ACTIVITY:
Look below for the line containing "Lemma artifact_name_without_extension (file_path"; from there, print each line exactly up to and including the line containing "empty string: in", and stop.
════════════════
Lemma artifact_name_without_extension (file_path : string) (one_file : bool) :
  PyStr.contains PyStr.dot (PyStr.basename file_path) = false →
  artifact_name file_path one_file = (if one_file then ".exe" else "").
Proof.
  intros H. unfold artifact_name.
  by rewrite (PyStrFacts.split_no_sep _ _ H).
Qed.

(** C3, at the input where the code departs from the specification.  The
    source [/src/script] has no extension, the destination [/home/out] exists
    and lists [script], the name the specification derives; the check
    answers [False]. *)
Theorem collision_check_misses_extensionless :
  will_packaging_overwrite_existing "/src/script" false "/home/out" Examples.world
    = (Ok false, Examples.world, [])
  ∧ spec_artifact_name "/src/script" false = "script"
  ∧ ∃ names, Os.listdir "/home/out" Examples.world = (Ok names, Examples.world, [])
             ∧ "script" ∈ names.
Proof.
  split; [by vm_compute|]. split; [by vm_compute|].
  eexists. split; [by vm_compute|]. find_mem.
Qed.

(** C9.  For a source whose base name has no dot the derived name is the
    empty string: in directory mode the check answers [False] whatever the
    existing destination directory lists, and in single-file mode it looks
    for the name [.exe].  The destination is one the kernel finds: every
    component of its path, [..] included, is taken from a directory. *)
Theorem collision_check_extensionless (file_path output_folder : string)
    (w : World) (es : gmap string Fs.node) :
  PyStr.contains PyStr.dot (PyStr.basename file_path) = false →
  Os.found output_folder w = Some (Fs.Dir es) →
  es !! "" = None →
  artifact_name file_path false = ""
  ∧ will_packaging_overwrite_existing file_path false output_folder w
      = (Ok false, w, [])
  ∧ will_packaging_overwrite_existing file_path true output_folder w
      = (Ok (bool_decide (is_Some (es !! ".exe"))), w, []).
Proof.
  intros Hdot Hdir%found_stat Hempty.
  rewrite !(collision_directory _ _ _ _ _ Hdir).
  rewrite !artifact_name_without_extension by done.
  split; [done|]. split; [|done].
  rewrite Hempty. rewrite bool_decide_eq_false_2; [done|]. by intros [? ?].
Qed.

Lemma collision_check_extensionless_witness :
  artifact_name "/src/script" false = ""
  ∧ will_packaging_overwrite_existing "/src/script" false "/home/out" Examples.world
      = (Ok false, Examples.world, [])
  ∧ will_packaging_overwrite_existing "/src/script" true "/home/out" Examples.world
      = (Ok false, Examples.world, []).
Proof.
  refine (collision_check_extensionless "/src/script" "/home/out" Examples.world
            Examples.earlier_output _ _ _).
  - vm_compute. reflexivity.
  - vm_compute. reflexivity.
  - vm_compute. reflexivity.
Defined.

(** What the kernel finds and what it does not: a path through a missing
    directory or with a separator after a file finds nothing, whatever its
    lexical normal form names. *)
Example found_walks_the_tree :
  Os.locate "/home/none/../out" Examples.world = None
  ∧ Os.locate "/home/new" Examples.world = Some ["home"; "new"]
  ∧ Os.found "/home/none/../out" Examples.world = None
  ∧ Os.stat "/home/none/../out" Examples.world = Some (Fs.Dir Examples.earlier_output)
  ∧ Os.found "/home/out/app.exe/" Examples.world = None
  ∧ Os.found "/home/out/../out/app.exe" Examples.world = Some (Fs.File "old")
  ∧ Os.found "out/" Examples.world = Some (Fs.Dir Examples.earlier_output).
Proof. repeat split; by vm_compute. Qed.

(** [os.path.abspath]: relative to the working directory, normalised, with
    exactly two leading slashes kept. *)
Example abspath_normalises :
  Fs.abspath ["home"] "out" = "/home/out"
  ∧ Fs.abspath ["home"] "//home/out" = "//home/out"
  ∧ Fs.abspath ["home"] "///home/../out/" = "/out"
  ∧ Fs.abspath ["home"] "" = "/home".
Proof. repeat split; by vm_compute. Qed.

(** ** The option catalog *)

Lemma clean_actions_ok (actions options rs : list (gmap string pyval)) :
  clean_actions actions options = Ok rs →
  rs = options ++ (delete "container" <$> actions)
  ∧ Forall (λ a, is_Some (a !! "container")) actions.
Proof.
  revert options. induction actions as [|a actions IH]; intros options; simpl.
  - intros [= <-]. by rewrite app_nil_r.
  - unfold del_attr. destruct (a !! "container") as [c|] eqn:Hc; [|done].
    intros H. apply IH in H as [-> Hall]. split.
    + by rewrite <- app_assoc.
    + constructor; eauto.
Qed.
════════════════
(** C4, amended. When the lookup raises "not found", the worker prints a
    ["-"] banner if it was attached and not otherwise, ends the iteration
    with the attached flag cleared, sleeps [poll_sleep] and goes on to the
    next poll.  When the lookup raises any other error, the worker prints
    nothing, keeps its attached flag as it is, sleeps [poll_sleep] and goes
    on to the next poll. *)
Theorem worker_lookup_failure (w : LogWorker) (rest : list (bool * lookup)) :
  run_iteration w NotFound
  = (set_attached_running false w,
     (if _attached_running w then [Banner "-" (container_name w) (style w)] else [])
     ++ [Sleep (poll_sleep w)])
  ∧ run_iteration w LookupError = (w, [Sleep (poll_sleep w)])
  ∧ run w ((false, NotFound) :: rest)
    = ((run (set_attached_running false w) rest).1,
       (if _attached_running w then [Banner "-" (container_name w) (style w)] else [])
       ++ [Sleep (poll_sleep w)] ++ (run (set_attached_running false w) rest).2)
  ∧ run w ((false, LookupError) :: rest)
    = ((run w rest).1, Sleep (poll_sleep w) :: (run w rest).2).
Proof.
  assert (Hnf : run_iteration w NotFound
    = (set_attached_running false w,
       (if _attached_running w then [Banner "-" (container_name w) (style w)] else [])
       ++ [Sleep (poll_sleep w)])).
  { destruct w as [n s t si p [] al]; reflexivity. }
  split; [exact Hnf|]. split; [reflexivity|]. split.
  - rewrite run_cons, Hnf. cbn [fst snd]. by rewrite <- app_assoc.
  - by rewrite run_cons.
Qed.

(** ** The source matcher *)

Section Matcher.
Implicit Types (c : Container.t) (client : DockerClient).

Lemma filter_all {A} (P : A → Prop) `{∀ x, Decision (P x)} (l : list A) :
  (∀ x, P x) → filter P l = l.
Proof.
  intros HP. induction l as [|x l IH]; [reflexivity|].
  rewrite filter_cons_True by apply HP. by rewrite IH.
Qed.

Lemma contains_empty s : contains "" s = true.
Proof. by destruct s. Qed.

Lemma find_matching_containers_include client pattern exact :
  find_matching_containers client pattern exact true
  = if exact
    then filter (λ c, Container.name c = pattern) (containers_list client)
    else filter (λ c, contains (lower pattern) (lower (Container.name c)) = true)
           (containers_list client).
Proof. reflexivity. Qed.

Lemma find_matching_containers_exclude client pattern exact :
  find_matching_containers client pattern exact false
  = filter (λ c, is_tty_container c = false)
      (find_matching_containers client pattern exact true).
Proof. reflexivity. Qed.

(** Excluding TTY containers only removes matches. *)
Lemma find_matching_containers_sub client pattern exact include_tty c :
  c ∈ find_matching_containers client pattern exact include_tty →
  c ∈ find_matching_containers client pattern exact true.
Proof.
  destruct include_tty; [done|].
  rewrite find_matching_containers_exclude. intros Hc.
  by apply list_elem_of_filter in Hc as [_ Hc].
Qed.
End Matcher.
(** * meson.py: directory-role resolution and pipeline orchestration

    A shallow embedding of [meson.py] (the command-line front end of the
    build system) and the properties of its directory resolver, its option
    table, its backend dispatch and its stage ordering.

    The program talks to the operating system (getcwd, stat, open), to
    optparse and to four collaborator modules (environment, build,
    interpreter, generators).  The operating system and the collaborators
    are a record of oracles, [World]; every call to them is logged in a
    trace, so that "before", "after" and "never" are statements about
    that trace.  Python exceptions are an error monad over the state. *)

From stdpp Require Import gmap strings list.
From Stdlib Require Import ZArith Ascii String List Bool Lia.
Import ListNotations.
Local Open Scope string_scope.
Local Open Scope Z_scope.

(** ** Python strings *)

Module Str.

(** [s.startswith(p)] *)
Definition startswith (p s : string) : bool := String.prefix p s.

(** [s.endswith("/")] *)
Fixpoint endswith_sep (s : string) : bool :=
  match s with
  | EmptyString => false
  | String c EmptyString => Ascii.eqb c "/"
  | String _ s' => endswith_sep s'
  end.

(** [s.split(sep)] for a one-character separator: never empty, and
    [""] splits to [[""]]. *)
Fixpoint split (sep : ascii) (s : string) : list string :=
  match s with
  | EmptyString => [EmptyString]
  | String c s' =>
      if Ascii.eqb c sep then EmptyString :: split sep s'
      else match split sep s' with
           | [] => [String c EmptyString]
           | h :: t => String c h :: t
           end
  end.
════════════════
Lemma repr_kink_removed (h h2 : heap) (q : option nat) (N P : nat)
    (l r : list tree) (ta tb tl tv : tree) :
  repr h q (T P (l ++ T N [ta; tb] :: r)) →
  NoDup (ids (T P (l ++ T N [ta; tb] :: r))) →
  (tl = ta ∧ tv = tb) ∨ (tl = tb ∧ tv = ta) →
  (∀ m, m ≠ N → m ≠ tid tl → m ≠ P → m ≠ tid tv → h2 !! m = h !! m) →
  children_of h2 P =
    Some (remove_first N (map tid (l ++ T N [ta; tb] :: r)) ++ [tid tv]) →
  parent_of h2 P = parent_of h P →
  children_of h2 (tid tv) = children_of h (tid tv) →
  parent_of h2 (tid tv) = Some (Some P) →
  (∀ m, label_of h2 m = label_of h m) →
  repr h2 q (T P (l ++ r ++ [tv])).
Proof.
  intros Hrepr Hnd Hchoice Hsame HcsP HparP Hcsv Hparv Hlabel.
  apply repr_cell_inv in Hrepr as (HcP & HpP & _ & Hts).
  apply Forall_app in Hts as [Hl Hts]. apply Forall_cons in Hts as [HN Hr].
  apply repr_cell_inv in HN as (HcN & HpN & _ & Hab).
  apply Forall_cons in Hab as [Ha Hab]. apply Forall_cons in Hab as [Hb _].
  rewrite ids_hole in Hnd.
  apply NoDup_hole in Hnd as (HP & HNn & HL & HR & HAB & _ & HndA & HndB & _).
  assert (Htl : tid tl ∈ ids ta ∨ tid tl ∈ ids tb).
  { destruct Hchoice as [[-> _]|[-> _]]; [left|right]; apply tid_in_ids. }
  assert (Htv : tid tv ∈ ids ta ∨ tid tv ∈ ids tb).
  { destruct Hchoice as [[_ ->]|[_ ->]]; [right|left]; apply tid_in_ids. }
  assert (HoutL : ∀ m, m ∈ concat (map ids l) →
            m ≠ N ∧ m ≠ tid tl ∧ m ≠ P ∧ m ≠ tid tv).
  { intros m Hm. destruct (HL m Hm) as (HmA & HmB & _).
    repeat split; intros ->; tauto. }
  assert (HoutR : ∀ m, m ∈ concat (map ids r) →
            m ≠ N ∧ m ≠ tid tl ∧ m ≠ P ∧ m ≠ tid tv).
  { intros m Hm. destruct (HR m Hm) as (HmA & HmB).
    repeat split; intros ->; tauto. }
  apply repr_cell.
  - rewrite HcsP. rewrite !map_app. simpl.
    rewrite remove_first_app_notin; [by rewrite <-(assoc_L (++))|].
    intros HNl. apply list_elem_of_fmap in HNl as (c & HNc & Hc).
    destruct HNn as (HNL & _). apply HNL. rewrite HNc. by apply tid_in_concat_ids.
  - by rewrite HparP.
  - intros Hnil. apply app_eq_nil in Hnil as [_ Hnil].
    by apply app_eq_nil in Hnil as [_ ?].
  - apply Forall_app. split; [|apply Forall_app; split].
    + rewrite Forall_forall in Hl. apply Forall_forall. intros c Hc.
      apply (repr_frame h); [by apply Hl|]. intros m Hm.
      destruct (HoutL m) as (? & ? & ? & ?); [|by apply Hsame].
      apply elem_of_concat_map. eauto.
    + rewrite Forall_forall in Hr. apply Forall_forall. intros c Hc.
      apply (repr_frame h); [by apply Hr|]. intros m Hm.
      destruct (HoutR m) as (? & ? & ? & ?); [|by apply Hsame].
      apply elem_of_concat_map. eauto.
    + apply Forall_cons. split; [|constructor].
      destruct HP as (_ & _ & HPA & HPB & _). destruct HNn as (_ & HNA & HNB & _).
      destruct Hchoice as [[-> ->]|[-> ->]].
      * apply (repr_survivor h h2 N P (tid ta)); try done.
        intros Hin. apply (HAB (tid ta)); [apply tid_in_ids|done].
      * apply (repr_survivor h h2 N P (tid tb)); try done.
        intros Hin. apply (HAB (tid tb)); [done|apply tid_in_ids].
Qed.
════════════════
PROBLEM SOLUTION:
Lemma artifact_name_without_extension (file_path : string) (one_file : bool) :
  PyStr.contains PyStr.dot (PyStr.basename file_path) = false →
  artifact_name file_path one_file = (if one_file then ".exe" else "").
Proof.
  intros H. unfold artifact_name.
  by rewrite (PyStrFacts.split_no_sep _ _ H).
Qed.

(** C3, at the input where the code departs from the specification.  The
    source [/src/script] has no extension, the destination [/home/out] exists
    and lists [script], the name the specification derives; the check
    answers [False]. *)
Theorem collision_check_misses_extensionless :
  will_packaging_overwrite_existing "/src/script" false "/home/out" Examples.world
    = (Ok false, Examples.world, [])
  ∧ spec_artifact_name "/src/script" false = "script"
  ∧ ∃ names, Os.listdir "/home/out" Examples.world = (Ok names, Examples.world, [])
             ∧ "script" ∈ names.
Proof.
  split; [by vm_compute|]. split; [by vm_compute|].
  eexists. split; [by vm_compute|]. find_mem.
Qed.

(** C9.  For a source whose base name has no dot the derived name is the
    empty string: in directory mode the check answers [False] whatever the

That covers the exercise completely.